I ended up using the averaged ACF parameters from my pairwise correlation maps, but I will try running 3dFWHMx on my individual subjects and see if that affects anything. I am finding it hard to parse out any meaningful clusters from the sizes that it has been recommending – since my input into 3dISC were all my pairwise maps, and I have 80 participants, that corresponds to 3160 observations at each voxel. Since my sample size is so high, pretty much all the voxels in the brain survive even very stringent cluster sizes and p/q thresholds. I.e., for a p-thr of 0.001, and a cluster alpha of 0.02 (NN3 bisided), 3dClustSim recommends a cluster size of only 188 voxels. When I set this as the cluster size, pretty much the entire brain survives the multiple comparisons correction. For purposes of displaying my data I have been setting the cluster sizes much higher, so that it is easier to interpret visually – i.e., setting it at what it recommends for a pthr of 0.02 and cluster alpha of 0.02, 1463. I feel like I am probably cutting out meaningful data when I do so, though… but it’s hard to show a figure where the whole brain is lit up with significant ISCs!

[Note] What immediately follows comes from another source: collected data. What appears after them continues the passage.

(* ===== verification/Collector.v ===== *)
(** * The collector ([src/src/collector.rs])

    One collection cycle over injected sources: the CPU sample kept between
    cycles, the reading of every source with its error entry, the resolution of
    the firmware command, the detection of the device metadata, and the
    execution of firmware commands under a deadline.  The traits of the source
    ([SystemSource], [CommandRunner], [Clock]) are type classes over a type of
    worlds, so that every reading may change what later readings see. *)

From S2P Require Import Prelude RustStr RustFloat RustFloatFacts Model Config MetricsError MetricsCpu MetricsMemory MetricsDisk MetricsMetadata MetricsPower MetricsTemperature MetricsUptime.

Local Open Scope Z_scope.

Definition PROC_CPUINFO : PathBuf := lit "/proc/cpuinfo".
Definition DEVICE_TREE_MODEL : PathBuf := lit "/proc/device-tree/model".
Definition KERNEL_RELEASE : PathBuf := lit "/proc/sys/kernel/osrelease".
Definition HOSTNAME : PathBuf := lit "/etc/hostname".
Definition THERMAL_ZONE : PathBuf := lit "/sys/class/thermal/thermal_zone0/temp".
Definition FREQUENCY_PATHS : list PathBuf :=
  [lit "/sys/devices/system/cpu/cpu0/cpufreq/scaling_cur_freq";
   lit "/sys/devices/system/cpu/cpu0/cpufreq/cpuinfo_cur_freq"].
Definition STANDARD_VCGENCMD_PATHS : list PathBuf := [lit "/usr/bin/vcgencmd"; lit "/opt/vc/bin/vcgencmd"].
Definition CPU_WARMUP : Duration := from_secs 1.
Definition COMMAND_POLL_INTERVAL : Duration := from_millis 10.
Definition MAX_COMMAND_OUTPUT_BYTES : Z := 4096.

(** ** Interfaces *)

(** [io::ErrorKind], as far as the program tells kinds apart. *)
Inductive ErrorKind := NotFound | OtherKind.

#[export] Instance ErrorKind_eq_dec : EqDecision ErrorKind.
Proof. solve_decision. Defined.

Inductive CommandFailure :=
  | Spawn | WaitFailed | TimedOut | NonZeroExit | OutputRead | OutputTooLarge | OutputEncoding.

Class SystemSource (W : Type) := {
  read_text : PathBuf -> W -> result ErrorKind str * W;
  read_bytes : PathBuf -> W -> result ErrorKind (list Z) * W;
  is_file : PathBuf -> W -> bool * W;
  statvfs : PathBuf -> W -> result ErrorKind StatvfsValues * W;
}.

Class CommandRunner (W : Type) := {
  run_command : PathBuf -> list str -> Duration -> W -> result CommandFailure str * W;
}.

Class Clock (W : Type) `{TimeLib} := {
  now_utc : W -> ObservationTime * W;
  monotonic_now : W -> Duration * W;
  sleep : Duration -> W -> W;
}.

Record DeviceMetadata := {
  hostname : option str;
  device_model : option str;
  board_revision : option str;
  serial_number : option str;
  kernel_release : option str;
  operating_system : option str;
}.

Inductive CollectorInitError := FirmwareCommandUnavailable.
Definition CollectorInitError_display (e : CollectorInitError) : str :=
  lit "vcgencmd was not found at the configured or standard installation paths".

Record Collector := {
  root_filesystem : PathBuf;
  vcgencmd_path : PathBuf;
  command_timeout : Duration;
  previous_cpu : option CpuTimes;
  metadata : DeviceMetadata;
}.

Definition power_metrics (status : ThrottledStatus.ThrottledStatus) : PowerMetrics := {|
  throttled_raw := Some (ThrottledStatus.raw_hex status);
  undervoltage_now := Some (ThrottledStatus.undervoltage_now status);
  arm_frequency_capped_now := Some (ThrottledStatus.arm_frequency_capped_now status);
  throttled_now := Some (ThrottledStatus.throttled_now status);
  soft_temperature_limit_now := Some (ThrottledStatus.soft_temperature_limit_now status);
  undervoltage_since_boot := Some (ThrottledStatus.undervoltage_since_boot status);
  arm_frequency_capped_since_boot := Some (ThrottledStatus.arm_frequency_capped_since_boot status);
  throttled_since_boot := Some (ThrottledStatus.throttled_since_boot status);
  soft_temperature_limit_since_boot := Some (ThrottledStatus.soft_temperature_limit_since_boot status);
|}.

Definition first_non_empty_line (input : str) : option str :=
  List.find (fun line => negb (is_empty line)) (trim <$> lines input).

(** Errors of parsers are dropped by the collector. *)
Definition parsed {E A} (parse : str -> result ParseError A) (text : result E str) : result unit A :=
  input ← map_err (fun _ => tt) text; map_err (fun _ => tt) (parse input).

(** Equality of [Path]s is that of their components: repeated separators, a
    trailing one and [.] (but a leading one) do not count. *)
Definition path_components (path : PathBuf) : bool * bool * list str :=
  let parts := split_pred (Z.eqb 47) path in
  let rooted := is_absolute path in
  (rooted, negb rooted && bool_decide (head parts = Some (lit ".")),
   List.filter (fun part => negb (is_empty part) && negb (bool_decide (part = lit "."))) parts).
Definition path_eqb (a b : PathBuf) : bool := bool_decide (path_components a = path_components b).

Example path_eqb_cases :
  path_eqb (lit "/usr//bin/./vcgencmd/") (lit "/usr/bin/vcgencmd") = true
  /\ path_eqb (lit "./a") (lit "a") = false /\ path_eqb (lit "/a") (lit "a") = false.
Proof. vm_compute. done. Qed.

(** ** A collection cycle *)

Section collector.
Context {W : Type} `{SystemSource W} `{CommandRunner W} `{Clock W}.

(** The state threaded through a cycle. *)
Record Cycle := { errors : list CollectorError; sample : option CpuTimes; world : W }.
Definition Cy (A : Type) : Type := Cycle -> A * Cycle.
#[global] Instance cy_ret : MRet Cy := fun A a c => (a, c).
#[global] Instance cy_bind : MBind Cy := fun A B f m c => let '(a, c) := m c in f a c.

Definition on_world {A} (f : W -> A * W) : Cy A := fun c =>
  let '(a, w) := f (world c) in (a, {| errors := errors c; sample := sample c; world := w |}).
Definition push_error (metric_name message_text : string) : Cy unit := fun c =>
  (tt, {| errors := errors c ++ [{| metric := lit metric_name; message := lit message_text |}];
          sample := sample c; world := world c |}).
Definition get_sample : Cy (option CpuTimes) := fun c => (sample c, c).
Definition set_sample (t : CpuTimes) : Cy unit := fun c =>
  (tt, {| errors := errors c; sample := Some t; world := world c |}).
Definition do_sleep (d : Duration) : Cy unit := on_world (fun w => (tt, sleep d w)).

Definition read_cpu_sample : Cy (result unit CpuTimes) :=
  text ← on_world (read_text PROC_STAT); mret (parsed parse_proc_stat text).

Definition collect_cpu_usage : Cy (option f64) :=
  known ← get_sample;
  previous ← match known with
             | Some previous => mret (Some previous)
             | None =>
               initial ← read_cpu_sample;
               match initial with
               | Err _ =>
                 _ ← push_error "cpu.usage_percent" "aggregate CPU counters are unavailable or malformed";
                 mret None
               | Ok initial => _ ← set_sample initial; _ ← do_sleep CPU_WARMUP; mret (Some initial)
               end
             end;
  match previous with
  | None => mret None
  | Some previous =>
    current ← read_cpu_sample;
    match current with
    | Err _ =>
      _ ← push_error "cpu.usage_percent" "aggregate CPU counters are unavailable or malformed"; mret None
    | Ok current =>
      _ ← set_sample current;
      match MetricsCpu.usage_percent previous current with
      | Ok value => mret value
      | Err _ => _ ← push_error "cpu.usage_percent" "aggregate CPU counters are inconsistent"; mret None
      end
    end
  end.

Definition set_load (c : CpuMetrics) (l : LoadAverage) : CpuMetrics :=
  {| Model.usage_percent := Model.usage_percent c; load_1 := Some (one_minute l); load_5 := Some (five_minutes l);
     load_15 := Some (fifteen_minutes l); temperature_c := temperature_c c; frequency_mhz := frequency_mhz c |}.
Definition set_temperature (c : CpuMetrics) (x : f64) : CpuMetrics :=
  {| Model.usage_percent := Model.usage_percent c; load_1 := load_1 c; load_5 := load_5 c; load_15 := load_15 c;
     temperature_c := Some x; frequency_mhz := frequency_mhz c |}.
Definition set_frequency (c : CpuMetrics) (x : f64) : CpuMetrics :=
  {| Model.usage_percent := Model.usage_percent c; load_1 := load_1 c; load_5 := load_5 c; load_15 := load_15 c;
     temperature_c := temperature_c c; frequency_mhz := Some x |}.

Definition collect_load_average (cpu : CpuMetrics) : Cy CpuMetrics :=
  text ← on_world (read_text PROC_LOADAVG);
  match parsed parse_loadavg text with
  | Ok load => mret (set_load cpu load)
  | Err _ => _ ← push_error "cpu.load_average" "load averages are unavailable or malformed"; mret cpu
  end.

Definition collect_temperature (self : Collector) (cpu : CpuMetrics) : Cy CpuMetrics :=
  text ← on_world (read_text THERMAL_ZONE);
  match text with
  | Ok input =>
    match parse_millidegrees_celsius input with
    | Ok value => mret (set_temperature cpu value)
    | Err _ => _ ← push_error "cpu.temperature_c" "the thermal-zone temperature is malformed"; mret cpu
    end
  | Err NotFound =>
    output ← on_world (run_command (vcgencmd_path self) [lit "measure_temp"] (command_timeout self));
    match output with
    | Ok output =>
      match parse_vcgencmd_temperature output with
      | Ok value => mret (set_temperature cpu value)
      | Err _ => _ ← push_error "cpu.temperature_c" "the firmware temperature response is malformed"; mret cpu
      end
    | Err _ =>
      _ ← push_error "cpu.temperature_c" "the firmware temperature command failed or timed out"; mret cpu
    end
  | Err _ => _ ← push_error "cpu.temperature_c" "the thermal-zone temperature cannot be read"; mret cpu
  end.

Fixpoint collect_frequency_from (paths : list PathBuf) (cpu : CpuMetrics) : Cy CpuMetrics :=
  match paths with
  | [] => mret cpu
  | path :: paths =>
    text ← on_world (read_text path);
    match text with
    | Ok input =>
      match parse_frequency_khz input with
      | Ok value => mret (set_frequency cpu value)
      | Err _ => _ ← push_error "cpu.frequency_mhz" "the CPU frequency value is malformed"; mret cpu
      end
    | Err NotFound => collect_frequency_from paths cpu
    | Err _ => _ ← push_error "cpu.frequency_mhz" "the CPU frequency cannot be read"; mret cpu
    end
  end.
Definition collect_frequency : CpuMetrics -> Cy CpuMetrics := collect_frequency_from FREQUENCY_PATHS.

Definition collect_memory : Cy (option (MemoryMetrics * SwapMetrics)) :=
  text ← on_world (read_text MetricsMemory.PROC_MEMINFO);
  match parsed parse_meminfo text with
  | Ok memory =>
    mret (Some
      ({| mem_total_bytes := Some (Memory.total_bytes memory);
          mem_available_bytes := Some (Memory.available_bytes memory);
          mem_used_bytes := Some (Memory.used_bytes memory);
          mem_used_percent := Some (Memory.used_percent memory) |},
       {| swap_total_bytes := Some (Memory.swap_total_bytes memory);
          swap_used_bytes := Some (Memory.swap_used_bytes memory);
          swap_used_percent := Some (Memory.swap_used_percent memory) |}))
  | Err _ =>
    _ ← push_error "memory" "memory and swap information is unavailable or malformed"; mret None
  end.

Definition collect_uptime : Cy (option Z) :=
  text ← on_world (read_text PROC_UPTIME);
  match parsed parse_uptime_seconds text with
  | Ok value => mret (Some value)
  | Err _ => _ ← push_error "uptime_seconds" "system uptime is unavailable or malformed"; mret None
  end.

Definition collect_disk (self : Collector) (disk : DiskMetrics) : Cy DiskMetrics :=
  values ← on_world (statvfs (root_filesystem self));
  match map_err (fun _ => tt) values ≫= fun v =>
          map_err (fun _ => tt) (calculate_disk_metrics (root_filesystem self) v) with
  | Ok value => mret value
  | Err _ => _ ← push_error "disk" "filesystem statistics are unavailable or inconsistent"; mret disk
  end.

Definition collect_power (self : Collector) (power : PowerMetrics) : Cy PowerMetrics :=
  output ← on_world (run_command (vcgencmd_path self) [lit "get_throttled"] (command_timeout self));
  match parsed parse_throttled output with
  | Ok status => mret (power_metrics status)
  | Err _ =>
    _ ← push_error "power"
          "the firmware throttling command failed, timed out, or returned malformed data";
    mret power
  end.

Definition duration_ms (started finished : Duration) : Z :=
  let ms := as_millis (duration_saturating_sub finished started) in
  if ms <=? u64_max then ms else u64_max.

(** The body of [collect] between the two clock readings. *)
Definition collect_readings (self : Collector) : Cy TelemetryReadings :=
  let readings := TelemetryReadings_unavailable (root_filesystem self) in
  usage ← collect_cpu_usage;
  let cpu := {| Model.usage_percent := usage; load_1 := load_1 (cpu readings); load_5 := load_5 (cpu readings);
                load_15 := load_15 (cpu readings); temperature_c := temperature_c (cpu readings);
                frequency_mhz := frequency_mhz (cpu readings) |} in
  cpu ← collect_load_average cpu;
  cpu ← collect_temperature self cpu;
  cpu ← collect_frequency cpu;
  mem ← collect_memory;
  uptime ← collect_uptime;
  disk ← collect_disk self (disk readings);
  power ← collect_power self (power readings);
  mret {| uptime_seconds := uptime; cpu := cpu;
          memory := from_option fst (memory readings) mem;
          swap := from_option snd (swap readings) mem;
          disk := disk; power := power |}.

Definition collect (self : Collector) (w : W) : TelemetryState * Collector * W :=
  let '(started, w) := monotonic_now w in
  let '(observed_at, w) := now_utc w in
  let '(readings, c) := collect_readings self {| errors := []; sample := previous_cpu self; world := w |} in
  let '(finished, w) := monotonic_now (world c) in
  (TelemetryState_new observed_at readings (errors c) (duration_ms started finished),
   {| root_filesystem := root_filesystem self; vcgencmd_path := vcgencmd_path self;
      command_timeout := command_timeout self; previous_cpu := sample c; metadata := metadata self |}, w).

OK. I would start with going back to 3dFWHMx on the residuals (“errts”) time series, averaging the ACF parameters, and going to 3dClustSim with that. I think a standard place to start would be p=0.001, bisided, alpha=0.05; whichever NN level you feel is appropriate is certainly fine, it just has to be maintained consistently with 3dClustSim and 3dClusterize.

ISC results are a different beast, as well, than standard FMRI analyses; indeed, the maps in Gang’s papers show a fair amount of activity (though it still seems statistically appropriate).

Gang has been working on a region-wise approach for ISC:
as in this paper
… but it is veeery sloooow at the moment (of order weeks for group analysis, depending on the size of the group!), so that might not be practicable for your case; you might still want to ping him, though (he doesn’t have a neurostars account; you could use the AFNI Message Board, or email Gang Chen directly) for questions about that.

–pt

I went back today and ran 3dFWHMx on the individual residual maps, and it pretty much solved all the problems I had! After applying the new ACF parameters and cluster sizes resulting in 3dClustSim from that, at a level of pthr = 0.001 and alpha = 0.05 bisided they look WAY more reasonable now. Now the whole brain isn’t surviving the correction, only the most significant parts! Makes my visualizations MUCH more interpretable.

I have taken a look at that paper before, glad to hear that it’s being worked on! I have been tempted to do my ISCs in parcellations before (i.e., parcelling the cortex and averaging out the time course in all voxels in that cortex for each subject, and then calculating the ISCs in those between the subjects) since it cuts down so much of the computation time, but I felt like there might be more to the statistics there than meets the eye, so I’ve been hesitant.

Thank you again for all the help! I really appreciate the work that all of you at AFNI put into actually interacting with the users and getting involved in the troubleshooting process, it is one of the main reasons why I like using it over some of the other software packages out there.

Cool, I am glad that was useful. And happy to discuss any further questions.